ORDER GRANTING MOTION TO REMAND

GREG KAYS, District Court.

This lawsuit arises from Defendant Discover Bank’s (“Discover”) attempt to collect on a debt Plaintiff Thomas Steeby (“Steeby”) alleges he already settled. Pending before the Court is Steeby’s Motion to Remand (Doc. 12). Steeby argues Discover did not have a right to remove this case from state court because the state court’s decision realigning the parties did not transform Discover from a plaintiff to a defendant for purposes of the federal removal statute.

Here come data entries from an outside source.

(* ===== verification/Spi.v ===== *)
(** * Memory-mapped registers and the SPI driver ([gpio.h], [rcc.h], [spi.c])

    Everything the driver does to the outside is an access in a log: reads and
    writes of registers, the mutex, sleeping.  What a read returns is up to
    the hardware: a function of the log so far. *)
From S2P Require Import Prelude Utils.

Inductive access :=
| Rd (addr value : Z)
| Wr (addr value : Z)
| Sleep (ticks : Z)
| LockInit
| Lock
| Unlock.

(** What a register access needs of the state it runs on. *)
Class Mmio (S : Type) := {
  mm_read : Z -> prog S Z;
  mm_write : Z -> Z -> prog S unit;
}.

(** ** Registers *)

Definition GPIOA : Z := 0x40020000.
Definition MODER : Z := 0x00.
Definition OTYPER : Z := 0x04.
Definition OSPEEDR : Z := 0x08.
Definition PUPDR : Z := 0x0C.
Definition BSRR : Z := 0x18.
Definition AFR : Z := 0x20.
Definition GPIO_MODE_OUTPUT : Z := 1.
Definition GPIO_MODE_AF : Z := 2.
Definition GPIO_OSPEEDR_FAST : Z := 2.
Definition GPIO_PUPDR_NOPP : Z := 0.
Definition RCC_AHB1ENR : Z := 0x40023830.
Definition RCC_APB2ENR : Z := 0x40023844.
Definition RCC_AHB1ENR_GPIOAEN : Z := 1.
Definition RCC_APB2ENR_SPI1EN : Z := Z.shiftl 1 12.

Section gpio.
Context {S : Type} `{Mmio S}.

(** [reg &= ~mask] and [reg |= mask] *)
Definition reg_and_not (reg mask : Z) : prog S unit :=
  v ← mm_read reg; mm_write reg (Z.land v (u32 (Z.lnot mask))).
Definition reg_or (reg mask : Z) : prog S unit :=
  v ← mm_read reg; mm_write reg (Z.lor v (u32 mask)).

Definition SET_GPIO_MODE (gpio function pin : Z) : prog S unit :=
  reg_and_not (gpio + MODER) (Z.shiftl 3 (2 * pin));;
  reg_or (gpio + MODER) (Z.shiftl function (2 * pin)).
Definition SET_GPIO_AF (gpio function pin : Z) : prog S unit :=
  reg_and_not (gpio + AFR + 4 * (pin / 8)) (Z.shiftl 15 (4 * (pin mod 8)));;
  reg_or (gpio + AFR + 4 * (pin / 8)) (Z.shiftl function (4 * (pin mod 8))).
Definition SET_GPIO_OTYPER (gpio open_drain pin : Z) : prog S unit :=
  reg_and_not (gpio + OTYPER) (Z.shiftl 1 pin);;
  reg_or (gpio + OTYPER) (Z.shiftl open_drain pin).
Definition SET_GPIO_OSPEEDR (gpio speed pin : Z) : prog S unit :=
  reg_and_not (gpio + OSPEEDR) (Z.shiftl 3 (2 * pin));;
  reg_or (gpio + OSPEEDR) (Z.shiftl speed (2 * pin)).
Definition SET_GPIO_PUPDR (gpio pup pin : Z) : prog S unit :=
  reg_and_not (gpio + PUPDR) (Z.shiftl 3 (2 * pin));;
  reg_or (gpio + PUPDR) (Z.shiftl pup (2 * pin)).
Definition GPIO_PIN_HIGH (gpio pin : Z) : prog S unit := mm_write (gpio + BSRR) (Z.shiftl 1 pin).
Definition GPIO_PIN_LOW (gpio pin : Z) : prog S unit := mm_write (gpio + BSRR) (Z.shiftl 1 (pin + 16)).
End gpio.

Definition SPI1_CR1 : Z := 0x40013000.
Definition SPI1_CR2 : Z := 0x40013004.
Definition SPI1_SR : Z := 0x40013008.
Definition SPI1_DR : Z := 0x4001300C.
Definition SPI_CR1_MSTR : Z := Z.shiftl 1 2.
Definition SPI_CR1_BR_DIV8 : Z := Z.shiftl 2 3.
Definition SPI_CR1_SPE : Z := Z.shiftl 1 6.
Definition SPI_CR1_SSI : Z := Z.shiftl 1 8.
Definition SPI_CR1_SSM : Z := Z.shiftl 1 9.
Definition SPI_SR_RXNE : Z := 1.
Definition SPI_SR_TXE : Z := Z.shiftl 1 1.
Definition SPI1_PIN_CS : Z := 4.
Definition SPI1_PIN_SCK : Z := 5.
Definition SPI1_PIN_MISO : Z := 6.
Definition SPI1_PIN_MOSI : Z := 7.
Definition SPI1_AF : Z := 5.
Definition SPI_SPIN_LIMIT : nat := 100.

(** ** The driver *)

Inductive spi_return := SPI_OK | SPI_ERR_TIMEOUT | SPI_ERR_FAULT | SPI_ERR_ARG.
Inductive spi_state := SPI_ST_UNINIT | SPI_ST_CONFIGURED | SPI_ST_READY | SPI_ST_FAULTED.
#[export] Instance spi_return_eq : EqDecision spi_return.
Proof. solve_decision. Defined.
#[export] Instance spi_state_eq : EqDecision spi_state.
Proof. solve_decision. Defined.

(** Null pointers are [None]; [rx_data] is the contents of its buffer. *)
Record spi_frame : Type := Frame {
  header : option bytes;
  header_len : Z;
  tx_data : option bytes;
  rx_data : option bytes;
  data_len : Z;
  is_read : bool;
}.

Record spi : Type := Spi {
  sp_state : spi_state;
  sp_log : list access; (* oldest first *)
}.
Definition set_sp_state (v : spi_state) (s : spi) : spi := Spi v (sp_log s).
Definition note (a : access) : prog spi unit := modify (fun s => Spi (sp_state s) (sp_log s ++ [a])).
Definition bit_set (v mask : Z) : bool := negb (Z.land v mask =? 0).

Section driver.
(** [answer] is the hardware; [after_wait] is the driver state that the other
    tasks left when the call of [sys_mutex_lock] returns.  [Lock] and [Unlock]
    in the log are these calls.  The driver ignores their results, and the
    static [spi1_lock] lies outside the pool of mutexes: the kernel takes the
    handle only if its distance from the pool is a multiple of the size of a
    mutex (see [SyscallProps.heap_mutex_refused]); otherwise both calls return
    at once and nothing is locked, which is an [after_wait] that changes
    nothing. *)
Context (answer : Z -> list access -> Z) (after_wait : list access -> spi_state -> spi_state).

#[export] Instance spi_mmio : Mmio spi := {|
  mm_read a := v ← gets (fun s => answer a (sp_log s)); note (Rd a v);; mret v;
  mm_write a v := note (Wr a v);
|}.

Definition sys_mutex_lock : prog spi unit :=
  note Lock;; modify (fun s => set_sp_state (after_wait (sp_log s) (sp_state s)) s).
Definition sys_mutex_unlock : prog spi unit := note Unlock.

Definition spi1_cs_select : prog spi unit := GPIO_PIN_LOW GPIOA SPI1_PIN_CS.
Definition spi1_cs_deselect : prog spi unit := GPIO_PIN_HIGH GPIOA SPI1_PIN_CS.

Definition setup_pin (pin : Z) : prog spi unit :=
  SET_GPIO_MODE GPIOA GPIO_MODE_AF pin;;
  SET_GPIO_OTYPER GPIOA 0 pin;;
  SET_GPIO_OSPEEDR GPIOA GPIO_OSPEEDR_FAST pin;;
  SET_GPIO_PUPDR GPIOA GPIO_PUPDR_NOPP pin;;
  SET_GPIO_AF GPIOA SPI1_AF pin.

(** The registers of [spi1_configure]. *)
Definition spi1_setup : prog spi unit :=
  reg_or RCC_AHB1ENR RCC_AHB1ENR_GPIOAEN;;
  reg_or RCC_APB2ENR RCC_APB2ENR_SPI1EN;;
  SET_GPIO_MODE GPIOA GPIO_MODE_OUTPUT SPI1_PIN_CS;;
  SET_GPIO_OTYPER GPIOA 0 SPI1_PIN_CS;;
  SET_GPIO_OSPEEDR GPIOA GPIO_OSPEEDR_FAST SPI1_PIN_CS;;
  spi1_cs_deselect;;
  setup_pin SPI1_PIN_SCK;;
  setup_pin SPI1_PIN_MISO;;
  setup_pin SPI1_PIN_MOSI;;
  mm_write SPI1_CR1 0;;
  mm_write SPI1_CR1 (Z.lor (Z.lor (Z.lor SPI_CR1_MSTR SPI_CR1_BR_DIV8) SPI_CR1_SSM) SPI_CR1_SSI);;
  mm_write SPI1_CR2 0;;
  reg_or SPI1_CR1 SPI_CR1_SPE.

Definition spi1_configure : prog spi spi_return :=
  state ← gets sp_state;
  if negb (bool_decide (state = SPI_ST_UNINIT)) then mret SPI_ERR_ARG
  else
    spi1_setup;;
    modify (set_sp_state SPI_ST_CONFIGURED);;
    mret SPI_OK.

Definition spi1_start : prog spi spi_return :=
  state ← gets sp_state;
  if negb (bool_decide (state = SPI_ST_CONFIGURED)) then mret SPI_ERR_ARG
  else
    note LockInit;;
    modify (set_sp_state SPI_ST_READY);;
    mret SPI_OK.

Definition spi1_recover : prog spi spi_return :=
  state ← gets sp_state;
  if negb (bool_decide (state = SPI_ST_FAULTED)) then mret SPI_ERR_ARG
  else
    sys_mutex_lock;;
    modify (set_sp_state SPI_ST_UNINIT);;
    spi1_configure;;
    mm_read SPI1_DR;;
    modify (set_sp_state SPI_ST_READY);;
    sys_mutex_unlock;;
    mret SPI_OK.

(** The wait for a bit of SR: [false] when [spins] reached the limit, after
    [n] more reads. *)
Fixpoint spin (n : nat) (mask : Z) : prog spi bool :=
  match n with
  | O => mret false
  | S n => sr ← mm_read SPI1_SR; if bit_set sr mask then mret true else spin n mask
  end.

(** The status and the received byte. *)
Definition spi1_transfer (data : Z) : prog spi (spi_return * Z) :=
  tx ← spin SPI_SPIN_LIMIT SPI_SR_TXE;
  if negb tx then mret (SPI_ERR_TIMEOUT, 0)
  else
    mm_write SPI1_DR data;;
    rx ← spin SPI_SPIN_LIMIT SPI_SR_RXNE;
    if negb rx then mm_read SPI1_DR;; mret (SPI_ERR_TIMEOUT, 0)
    else dr ← mm_read SPI1_DR; mret (SPI_OK, u8 dr).

Fixpoint header_loop (n i : nat) (h : bytes) : prog spi spi_return :=
  match n with
  | O => mret SPI_OK
  | S n =>
      b ← fetch (fun _ => h !! i);
      '(r, _) ← spi1_transfer b;
      match r with SPI_OK => header_loop n (S i) h | _ => mret r end
  end.

Fixpoint data_loop (n i : nat) (is_read : bool) (tx rx : bytes) : prog spi (spi_return * bytes) :=
  match n with
  | O => mret (SPI_OK, rx)
  | S n =>
      b ← (if is_read then mret 0xFF else fetch (fun _ => tx !! i));
      '(r, received) ← spi1_transfer b;
      match r with
      | SPI_OK =>
          rx ← (if is_read then fetch (fun _ => _ ← rx !! i; Some (<[i := received]> rx)) else mret rx);
          data_loop n (S i) is_read tx rx
      | _ => mret (r, rx)
      end
  end.

Definition is_none {A} (o : option A) : bool := match o with None => true | _ => false end.

(** The header, then the data: what is between the edges of the chip select. *)
Definition frame_phases (frame : spi_frame) : prog spi (spi_return * option bytes) :=
  r ← header_loop (Z.to_nat (header_len frame)) 0 (default [] (header frame));
  match r with
  | SPI_OK =>
      '(r, rx) ← data_loop (Z.to_nat (data_len frame)) 0 (is_read frame) (default [] (tx_data frame))
                   (default [] (rx_data frame));
      mret (r, (fun _ => rx) <$> rx_data frame)
  | _ => mret (r, rx_data frame)
  end.

(** The status and the receive buffer. *)
Definition spi1_transfer_frame (frame : spi_frame) : prog spi (spi_return * option bytes) :=
  state ← gets sp_state;
  if bool_decide (state = SPI_ST_UNINIT) then mret (SPI_ERR_ARG, rx_data frame)
  else if (header_len frame >? 0) && is_none (header frame) then mret (SPI_ERR_ARG, rx_data frame)
  else if (data_len frame >? 0) && ((is_read frame && is_none (rx_data frame)) ||
                                    (negb (is_read frame) && is_none (tx_data frame)))
  then mret (SPI_ERR_ARG, rx_data frame)
  else if bool_decide (state = SPI_ST_FAULTED) then mret (SPI_ERR_FAULT, rx_data frame)
  else
    sys_mutex_lock;;
    state ← gets sp_state;
    if bool_decide (state = SPI_ST_FAULTED) then sys_mutex_unlock;; mret (SPI_ERR_FAULT, rx_data frame)
    else
      sr ← mm_read SPI1_SR;
      whenb (bit_set sr SPI_SR_RXNE) (mm_read SPI1_DR;; mret tt);;
      spi1_cs_select;;
      '(r, rx) ← frame_phases frame;
      spi1_cs_deselect;;
      whenb (bool_decide (r = SPI_ERR_TIMEOUT)) (modify (set_sp_state SPI_ST_FAULTED));;
      sys_mutex_unlock;;
      mret (r, rx).
End driver.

Because Eighth Circuit caselaw requires the Court to look at the parties’ alignment at the time the complaint is filed, not at the time of removal, and because the removal statute is strictly construed, Steeby’s motion is GRANTED.

Background

On April 16, 2012, Discover sued Steeby in the associate division of the Circuit Court of Buchanan County, Missouri, seeking payment on a $1,125.22 credit card debt. On May 10, 2012, Steeby filed an answer alleging he settled this debt on December 12, 2008 with Discover’s agent, collection agency NCO Financial Systems, Inc. (“NCO”).1 Steeby brought two counterclaims against Discover for malicious prosecution (Count I) and an award of attorneys’ fees under Missouri Revised Statute § 408.092 (Count II).

Because of Steeby’s counterclaims the case was reassigned to a circuit court judge and given a new case number. On October 19, 2012, Discover dismissed its Petition against Steeby with prejudice, leaving Steeby’s counterclaims against Discover as the only remaining claims. On November 30, 2012, Steeby moved for leave to amend his counterclaims to join as third-party defendants NCO and Berman & Rabin, P.A. (“B & R”), the law firm that prosecuted the allegedly malicious lawsuit.

On February 8, 2013, the circuit court granted Plaintiff leave to amend. The Court also sua sponte ordered the realignment of the parties, captioning Steeby as the plaintiff and Discover as the defendant.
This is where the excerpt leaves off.